## THE PROBLEM:
Reproduce exactly the lines of the material beneath, from the line that contains "intros Hc H0" to the line that contains "k); [apply coin_kept_refl|done].", both included, and no other lines.

☆ ☆ ☆ ☆ ☆ ☆ ☆

Definition settled_out (c : OutgoingSwapCoin) (d d' : D) : Prop :=
  exists c', coin_kept c c' /\
    (refunded R fee c' d d' \/ discardable R c' d d' \/ contract_spent c' d d').

Record tracks t t' : Prop := {
  tr_moves : R (world t) (world t');
  tr_out : forall k, match outgoing t !! k, outgoing t' !! k with
    | Some c, Some c' => coin_kept c c'
    | Some c, None => settled_out c (world t) (world t')
    | None, None => True
    | None, Some _ => False
    end;
  tr_in : forall k, match incoming t !! k, incoming t' !! k with
    | Some c, Some c' => c' = c
    | Some c, None => swept R fee c (world t) (world t')
    | None, None => True
    | None, Some _ => False
    end;
}.

Lemma output_spent_mono tx v d0 d d' d1 : R d0 d -> R d' d1 -> output_spent tx v d d' -> output_spent tx v d0 d1.
Proof. intros H0 H1 (o & Ho & H). exists o. split; [done|]. by apply (answered_mono R _ _ d0 d d' d1). Qed.

Lemma settled_out_mono c c1 d0 d d' d1 :
  coin_kept c c1 -> R d0 d -> R d' d1 -> settled_out c1 d d' -> settled_out c d0 d1.
Proof.
  intros Hc H0 H1 (c' & Hc' & Hr). exists c'. split; [by eapply coin_kept_trans|]. destruct Hr as [Hr|[Hr|Hr]].
  - left. by apply (refunded_mono R fee c' d0 d d' d1).
  - right; left. by apply (discardable_mono R c' d0 d d' d1).
  - right; right. by apply (output_spent_mono _ _ d0 d d' d1).
Qed.

#[local] Instance tracks_preorder : PreOrder tracks.
Proof.
  split.
  - intros t. split; [done|..]; intros k.
    + destruct (outgoing t !! k); [apply coin_kept_refl|done].
    + by destruct (incoming t !! k).
  - intros t1 t2 t3 [M1 O1 I1] [M2 O2 I2]. split; [by etrans|..]; intros k.
    + specialize (O1 k). specialize (O2 k).
      destruct (outgoing t1 !! k) as [c1|], (outgoing t2 !! k) as [c2|], (outgoing t3 !! k) as [c3|]; try done.
      * by eapply coin_kept_trans.
      * by apply (settled_out_mono c1 c2 _ (world t2) (world t3) (world t3)).
      * apply (settled_out_mono c1 c1 _ (world t1) (world t2) (world t3)); [apply coin_kept_refl|done..].
    + specialize (I1 k). specialize (I2 k).
      destruct (incoming t1 !! k) as [c1|], (incoming t2 !! k) as [c2|], (incoming t3 !! k) as [c3|]; try done.
      * congruence.
      * subst c2. by apply (swept_mono R fee c1 _ (world t2) (world t3) (world t3)).
      * by apply (swept_mono R fee c1 _ (world t1) (world t2) (world t3)).
Qed.

(** Records are filed under the txid of their contract. *)
Definition filed t : Prop :=
  (forall k c, outgoing t !! k = Some c -> k = compute_txid (osc_contract_tx c)) /\
  (forall k c, incoming t !! k = Some c -> k = compute_txid (isc_contract_tx c)).

Lemma tracks_filed t t' : tracks t t' -> filed t -> filed t'.
Proof.
  intros [_ Ho Hi] [F1 F2]. split; intros k c Hc.
  - specialize (Ho k). rewrite Hc in Ho. destruct (outgoing t !! k) as [c0|] eqn:E; [|done].
    destruct Ho as [a ->]. exact (F1 _ _ E).
  - specialize (Hi k). rewrite Hc in Hi. destruct (incoming t !! k) as [c0|] eqn:E; [|done]. subst. exact (F2 _ _ E).
Qed.

(** ** Operations that keep the records *)
Definition follows {A} (m : stateful (Taker D) TakerError A) : Prop := forall t, filed t -> tracks t (m t).2.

☆ ☆ ☆ ☆ ☆ ☆ ☆

## OUTPUT BELOW:
  intros Hc H0 H1 (c' & Hc' & Hr). exists c'. split; [by eapply coin_kept_trans|]. destruct Hr as [Hr|[Hr|Hr]].
  - left. by apply (refunded_mono R fee c' d0 d d' d1).
  - right; left. by apply (discardable_mono R c' d0 d d' d1).
  - right; right. by apply (output_spent_mono _ _ d0 d d' d1).
Qed.

#[local] Instance tracks_preorder : PreOrder tracks.
Proof.
  split.
  - intros t. split; [done|..]; intros k.
    + destruct (outgoing t !! k); [apply coin_kept_refl|done].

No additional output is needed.